Doug sat on the floor of the test chamber and waited for instructions. He kept his legs crossed like a child's, and he joined his fingers and separated them to pass the time. Together, apart. Together, apart.

"What's my task, GLaDOS?" He called out. The thought that she just wasn't paying attention flitted across his mind, but the crackle of a speaker gave her away. GLaDOS was here, listening.

He chuckled dryly. With the illusion of isolation, the prospect of spending time alone with his thoughts might've been a challenge, but once he knew she was watching, the danger evaporated. This was just another test with a set hypothesis and end time.

That's what he'd like to think, at least.

He lay on his stomach, staring at the lines on the floor. The longer he ignored them, the more the prospects of the test genuinely scared him—he'd seen his thoughts, felt them rage and clamp themselves around his wrists like puppet strings—and he didn't want any extra time with them.

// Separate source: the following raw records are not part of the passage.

Lemma mergeEntries_keeps (target : JsVal) (key : string) (entries output : Props) :
  is_Some (lookup_prop key output) ->
  is_Some (lookup_prop key (HooksConfig.mergeEntries target entries output)).
Proof.
  revert output. induction entries as [|[k v] entries IH]; intros output Ho; simpl;
    [exact Ho|].
  apply IH. destruct (String.eqb_spec k key) as [->|Hne].
  - rewrite lookup_set_prop_eq. eauto.
  - now rewrite lookup_set_prop_ne.
Qed.

(** Merging a section into a section gives a section, with [enabled] if
    the target had it. *)
Lemma deepMerge_section (target source : JsVal) :
  Spec.section_ok target -> Spec.section_ok source ->
  Spec.section_ok (HooksConfig.deepMerge target source)
  /\ (has_enabled target -> has_enabled (HooksConfig.deepMerge target source)).
Proof.
  intros Ht Hs. pose proof Ht as (tps & -> & Htps). destruct Hs as (sps & -> & Hsps).
  rewrite deepMerge_unfold. simpl. split.
  - eexists. split; [reflexivity|]. now apply mergeEntries_section.
  - intros (ps & [= <-] & He). eexists. split; [reflexivity|].
    now apply mergeEntries_keeps.
Qed.

(** *** The merged configuration *)

Lemma string_in_dec (k : string) (l : list string) : {In k l} + {~ In k l}.
Proof. apply in_dec, string_dec. Qed.

Lemma mergeEntries_merged (tps entries output : Props) :
  props_ok tps -> Forall Spec.top_ok entries -> props_ok output ->
  props_ok (HooksConfig.mergeEntries (JObj tps) entries output).
Proof.
  intros (Htop & Hall & Hdef) He. revert output.
  induction He as [|[k v] entries Hk He IH]; intros output Ho; simpl; [exact Ho|].
  apply IH. destruct Ho as (Ho1 & Ho2 & Ho3).
  destruct (string_in_dec k Spec.section_keys) as [Hin|Hout].
  - (* a hook section: merged into the section of the target *)
    destruct (Hall k Hin) as [s Hs].
    pose proof (lookup_prop_Forall _ _ _ _ Htop Hs Hin) as Hsok. simpl in Hsok.
    pose proof (Hk Hin) as Hvok. simpl in Hvok.
    assert (Hval : HooksConfig.mergeValue (JObj tps) k v = HooksConfig.deepMerge s v).
    { unfold HooksConfig.mergeValue.
      rewrite (section_ok_is_object v Hvok). simpl. rewrite Hs. reflexivity. }
    rewrite Hval. destruct (deepMerge_section s v Hsok Hvok) as [Hm1 Hm2].
    repeat split.
    + apply Forall_set_prop; [|exact Ho1]. intros _. exact Hm1.
    + intros k' Hk'. destruct (String.eqb_spec k k') as [->|Hne].
      * rewrite lookup_set_prop_eq. eauto.
      * rewrite lookup_set_prop_ne by exact Hne. now apply Ho2.
    + intros k' s' Hk'. destruct (String.eqb_spec k k') as [->|Hne].
      * rewrite lookup_set_prop_eq. intros [= <-]. apply Hm2. now apply (Hdef k').
      * rewrite lookup_set_prop_ne by exact Hne. now apply Ho3.
  - (* any other key: the sections stay as they are *)
    assert (Hne : forall k', In k' Spec.section_keys -> k <> k')
      by (intros k' Hk' ->; contradiction).
    repeat split.
    + apply Forall_set_prop; [|exact Ho1]. intros Hin. contradiction.
    + intros k' Hk'. rewrite lookup_set_prop_ne by now apply Hne. now apply Ho2.
    + intros k' s' Hk'. rewrite lookup_set_prop_ne; [now apply Ho3|].
      apply Hne. unfold defaults_keys, Spec.section_keys in *. simpl in *. tauto.
Qed.

Lemma deepMerge_merged (m layer : JsVal) :
  merged_ok m -> Spec.layer_ok layer -> merged_ok (HooksConfig.deepMerge m layer).
Proof.
  intros (ps & -> & Hps) Hl. rewrite deepMerge_unfold.
  destruct (HooksConfig.isObject (JObj ps) && HooksConfig.isObject layer);
    [destruct layer as [| | | | | | |l|entries]|]; simpl;
    try (exists ps; split; [reflexivity | exact Hps]).
  eexists. split; [reflexivity|]. now apply mergeEntries_merged.
Qed.

Lemma delete_key_merged (m : JsVal) :
  merged_ok m -> merged_ok (HooksConfig.delete_key "environments" m).
Proof.
  intros (ps & -> & Htop & Hall & Hdef). simpl. eexists. split; [reflexivity|].
  assert (Hne : forall k, In k Spec.section_keys -> "environments" <> k).
  { intros k Hk E. subst k. unfold Spec.section_keys in Hk. simpl in Hk.
    repeat destruct Hk as [Hk|Hk]; try discriminate Hk. exact Hk. }
  repeat split.
  - now apply Forall_delete_prop.
  - intros k Hk. rewrite lookup_delete_prop_ne by now apply Hne. now apply Hall.
  - intros k s Hk. rewrite lookup_delete_prop_ne; [now apply Hdef|].
    apply Hne. unfold defaults_keys, Spec.section_keys in *. simpl in *. tauto.
Qed.

(** *** Removing duplicate names *)

Lemma strict_equals_sym (a b : JsVal) : strict_equals a b = strict_equals b a.
Proof.
  destruct a, b; simpl; try reflexivity.
  - now destruct b, b0.
  - apply Z.eqb_sym.
  - apply String.eqb_sym.
Qed.

Lemma same_name_ok (j index : nat) (c check : JsVal) :
  Spec.non_nullish c -> Spec.non_nullish check ->
  HooksConfig.same_name j c index check = Ok (name_eq index check j c).
Proof.
  unfold HooksConfig.same_name, member, Spec.non_nullish. intros -> ->. reflexivity.
Qed.

Lemma findIndex_from_pure (index : nat) (check : JsVal) (l : list JsVal) (j : nat) :
  Spec.non_nullish check -> Forall Spec.non_nullish l ->
  HooksConfig.findIndex_from j (fun j c => HooksConfig.same_name j c index check) l
  = Ok (first_match j (name_eq index check) l).
Proof.
  intros Hc Hl. revert j. induction Hl as [|c l Hx Hl IH]; intros j; simpl;
    [reflexivity|].
  rewrite same_name_ok by assumption. simpl.
  destruct (name_eq index check j c); [reflexivity | apply IH].
Qed.

Lemma first_match_before (p : nat -> JsVal -> bool) (l : list JsVal) (j i : nat) :
  first_match j p l = Some i ->
  forall n c, l !! n = Some c -> j + n < i -> p (j + n) c = false.
Proof.
  revert j. induction l as [|x l IH]; intros j H n c Hn Hlt; [discriminate|].
  simpl in H. destruct (p j x) eqn:E.
  - injection H as <-. lia.
  - destruct n as [|n]; simpl in Hn.
    + injection Hn as <-. now rewrite Nat.add_0_r.
    + replace (j + S n) with (S j + n) by lia. apply (IH (S j) H n c Hn). lia.
Qed.
(** * Economist podcast processor: a shallow embedding of
      [src/economist_complete.py] and the properties of its stages.

    Conventions of the model.
    - A Python [str] is a Rocq [string]; the character classes and the case
      mapping are those of ASCII text.
    - Chapter offsets are integers of milliseconds in the tags; the seconds
      computed from them ([x / 1000], a difference of two such values) are
      exact rationals ([Q]), so the rounding of binary floating point is
      outside the model.
    - An exception is [None] in an [option], or an explicit outcome; the
      [try] of [split_economist_file] and of the archive loop catch it as
      the source does.
    - The directory tree is explicit state: a function takes the tree and
      returns the new one. The base folder holds regular files and
      directories, a directory holds regular files.
    - The extractor run by [subprocess.run] and the clock read by
      [datetime.now()] are arguments of the functions that use them.
    - [list.sort] is the stable ascending sort; [strptime] and [strftime] are
      those of the C locale, a year being printed with four digits.
    - Printing to the console and the push to the remote repository do not
      touch the tree and are left out. *)

From Stdlib Require Import Ascii QArith Qminmax Lqa.
From stdpp Require Import gmap strings list fin_maps sorting pretty.

Local Open Scope string_scope.
Local Open Scope Z_scope.

(** ** Python string primitives used by the program *)

Module PyStr.

Definition code (c : ascii) : nat := nat_of_ascii c.

Definition is_digit (c : ascii) : bool :=
  (48 <=? code c)%nat && (code c <=? 57)%nat.
Definition is_upper (c : ascii) : bool :=
  (65 <=? code c)%nat && (code c <=? 90)%nat.
Definition is_lower (c : ascii) : bool :=
  (97 <=? code c)%nat && (code c <=? 122)%nat.

(** [c.isalnum()] *)
Definition isalnum (c : ascii) : bool :=
  is_digit c || is_upper c || is_lower c.

(** whitespace as [str.strip()] sees it *)
Definition isspace (c : ascii) : bool :=
  (code c =? 32)%nat || ((9 <=? code c)%nat && (code c <=? 13)%nat)
  || ((28 <=? code c)%nat && (code c <=? 31)%nat).

Definition lower_char (c : ascii) : ascii :=
  if is_upper c then ascii_of_nat (code c + 32) else c.

(** [s.lower()] *)
Fixpoint lower (s : string) : string :=
  match s with
  | EmptyString => EmptyString
  | String c s' => String (lower_char c) (lower s')
  end.

(** [''.join(c for c in s if p(c))] *)
Fixpoint filter_chars (p : ascii -> bool) (s : string) : string :=
  match s with
  | EmptyString => EmptyString
  | String c s' => if p c then String c (filter_chars p s') else filter_chars p s'
  end.

(** [s.lstrip()] *)
Fixpoint lstrip (s : string) : string :=
  match s with
  | EmptyString => EmptyString
  | String c s' => if isspace c then lstrip s' else s
  end.

(** [s.rstrip()] *)
Fixpoint rstrip (s : string) : string :=
  match s with
  | EmptyString => EmptyString
  | String c s' =>
      match rstrip s' with
      | EmptyString => if isspace c then EmptyString else String c EmptyString
      | r => String c r
      end
  end.

(** [s.strip()] *)
Definition strip (s : string) : string := rstrip (lstrip s).

(** [s[:n]] *)
Fixpoint take (n : nat) (s : string) : string :=
  match n, s with
  | O, _ => EmptyString
  | _, EmptyString => EmptyString
  | S n', String c s' => String c (take n' s')
  end.

(** [s[n:]] *)
Fixpoint drop (n : nat) (s : string) : string :=
  match n, s with
  | O, _ => s
  | _, EmptyString => EmptyString
  | S n', String _ s' => drop n' s'
  end.

(** [hay.startswith(p)] *)
Definition startswith (p hay : string) : bool := String.prefix p hay.

(** [needle in hay] *)
Fixpoint contains (needle hay : string) : bool :=
  String.prefix needle hay ||
  match hay with
  | EmptyString => false
  | String _ hay' => contains needle hay'
  end.

(** [hay.endswith(p)] *)
Fixpoint endswith (p hay : string) : bool :=
  String.eqb p hay ||
  match hay with
  | EmptyString => false
  | String _ hay' => endswith p hay'
  end.

(** every character of [s] satisfies [p] *)
Fixpoint all_chars (p : ascii -> bool) (s : string) : bool :=
  match s with
  | EmptyString => true
  | String c s' => p c && all_chars p s'
  end.

(** [str(n)] for a natural number *)
Definition str_nat (n : nat) : string := pretty n.

(** [f"{n:02d}"] *)
Definition fmt_02d (n : nat) : string :=
  if (n <? 10)%nat then "0" +:+ str_nat n else str_nat n.

(** [s.replace(old, new)] for a non-empty [old]: the occurrences are
    found from the left and do not overlap; [skip] counts the characters
    of the occurrence being replaced that are still to be passed *)
Fixpoint replace_go (old new : string) (skip : nat) (s : string) : string :=
  match s with
  | EmptyString => EmptyString
  | String c s' =>
      match skip with
      | S k => replace_go old new k s'
      | O =>
          if String.prefix old s
          then new +:+ replace_go old new (String.length old - 1) s'
          else String c (replace_go old new 0 s')
      end
  end.

Definition replace (old new s : string) : string := replace_go old new 0 s.

(** the text after the first occurrence of [sep], when there is one *)
Fixpoint after_first (sep s : string) : option string :=
  if String.prefix sep s then Some (drop (String.length sep) s)
  else match s with
       | EmptyString => None
       | String _ s' => after_first sep s'
       end.

(** [s.split(sep, 1)[-1]] for a non-empty [sep] *)
Definition split1_last (sep s : string) : string :=
  default s (after_first sep s).

(** [str(n)] for a size *)
Definition str_N (n : N) : string := pretty n.

End PyStr.

(** ** Chapter descriptors and their extraction (lines 125-144) *)

(** a sub-frame of a chapter frame: [hasattr(frame, 'text')] holds for
    [TextFrame], whose [text] is a sequence of strings *)
Inductive sub_frame :=
  | TextFrame (text : list string)
  | PlainFrame.

(** a CHAP frame: offsets in milliseconds; [sub_frames] is [None] when the
    object has no such attribute *)
Record chap_frame := ChapFrame {
  chap_start_time : Z;
  chap_end_time : Z;
  chap_sub_frames : option (list sub_frame)
}.

Inductive frame :=
  | Chap (c : chap_frame)
  | OtherFrame.

(** the tag dictionary, in the order in which the frames are stored *)
Definition id3_tags := list (string * frame).

Record chapter := Chapter {
  start_time : Q;
  duration : Q;
  title : string
}.

(** the characters that sanitization keeps *)
Definition title_char (c : ascii) : bool :=
  PyStr.isalnum c || Ascii.eqb c " " || Ascii.eqb c "-" || Ascii.eqb c "_".

(** line 137 *)
Definition sanitize (t : string) : string :=
  PyStr.take 50 (PyStr.strip (PyStr.filter_chars title_char t)).

(** the [text] of the first sub-frame that has one *)
Fixpoint first_text (fs : list sub_frame) : option (list string) :=
  match fs with
  | [] => None
  | TextFrame t :: _ => Some t
  | PlainFrame :: fs' => first_text fs'
  end.

Definition chap_text (c : chap_frame) : option (list string) :=
  match chap_sub_frames c with
  | None => None
  | Some fs => first_text fs
  end.

(** lines 132-138; [n] is [len(chapter_info)]; [None] is the [IndexError] of
    [frame.text[0]] on an empty sequence *)
Definition resolve_title (n : nat) (c : chap_frame) : option string :=
  match chap_text c with
  | None => Some ("Chapter_" +:+ PyStr.str_nat (n + 1))
  | Some [] => None
  | Some (t :: _) => Some (sanitize t)
  end.

(** [tags[key]] *)
Fixpoint tags_get (key : string) (tags : id3_tags) : option frame :=
  match tags with
  | [] => None
  | (k, f) :: tags' => if String.eqb k key then Some f else tags_get key tags'
  end.

(** line 114 *)
Definition chapter_keys (tags : id3_tags) : list string :=
  List.filter (PyStr.startswith "CHAP") (map fst tags).

(** one iteration of the loop of lines 126-144 *)
Definition chapter_of (n : nat) (c : chap_frame) : option chapter :=
  let start_time := Qmake (chap_start_time c) 1000 in
  let end_time := Qmake (chap_end_time c) 1000 in
  let duration := (end_time - start_time)%Q in
  match resolve_title n c with
  | Some t => Some (Chapter start_time duration t)
  | None => None
  end.

(** lines 125-144, [chapter_info] being the accumulator *)
Fixpoint chapter_loop (tags : id3_tags) (chapters : list string)
    (chapter_info : list chapter) : option (list chapter) :=
  match chapters with
  | [] => Some chapter_info
  | chap_id :: rest =>
      match tags_get chap_id tags with
      | Some (Chap c) =>
          match chapter_of (length chapter_info) c with
          | Some ch => chapter_loop tags rest (chapter_info ++ [ch])
          | None => None
          end
      | _ => None
      end
  end.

He pushed his hands together firmly. He guessed that GLaDOS wanted a little fear hardwired into his system; he'd seen enough of her inner workings to know what she liked. But he would break the circuit and make her understand that respect was to be earned.

He tore a button off his shirt and traced the cube's likeness into the floor with strong, messy strokes. By morning, he hoped, the drawing would be permanently engraved. He smiled at the thought of his friend and wondered if GLaDOS could feel the damage to her test chamber just as he would feel a paper cut or an ant's legs ghosting across his skin. He closed his eyes and hoped she would.

He fell asleep against a corner of the test chamber, legs bent in a crouch as if he were praying. He muttered and turned; there were specters in his sleep. A cube shrunk in the distance and a large yellow eye kept him paralyzed, watching, wanting

Doug woke up with a gasp. He gathered himself and squinted into the artificial light. Sleep was forgivable—crying out over something as small as a nightmare was not. He was prey in here, small enough to scamper but not big enough to see the monster that cast the shadow over him.

But there were benefits of being prey. They were replaceable, forgettable. If he could survive these tests, he'd be able to step outside, unnoticed, with the friend he'd been too careless to protect.

His head reeled and he turned to the carving he'd made on the floor. He knew his cube wouldn't want him to blame himself. It would sit still, resolutely silent until Doug had reclaimed the self-respect that hung around him like forgotten streamers at a New Year's party. It wasn't much, what he had left, but it was hard to take away once he'd dampened it with his own determination.

Doug knew he wanted his cube back, but he'd gotten better at being completely alone. Needed was a bit too strong. Doug smiled sadly. There was a comfort in dependency. He knew he was better off being able to take care of himself, but childishness still roamed within him. He couldn't let go of the only thing that made him human. It was all he had from before the incident.

He fished the button from the folds of his coat and scratched a stick figure beside his cube.

"That's me," he whispered, his voice raspy from the strain of his nightmare. "We're together."

He fell asleep again, exhausted by the prospect of facing the glaring lights of the test chamber, and slept without interruption until the next day. GLaDOS's halfheartedly watched him as he rested, her focus switching between empty test chambers and reports before flicking back to him.

"Respect me, Test Subject," she muttered more to herself than to him. She zoomed in on the man, waiting for him to fight a nightmare, but the twitches never came. Neither of them liked it, but he was used to being here. GLaDOS's mere presence couldn't act as a fresh scare, and that made things— "Interesting," GLaDOS commented. "You can handle me, but how long can you live with yourself, Rat?" She activated a few controls and prepared the next test. This one, she thought. Yes, this will make him forget how to be good.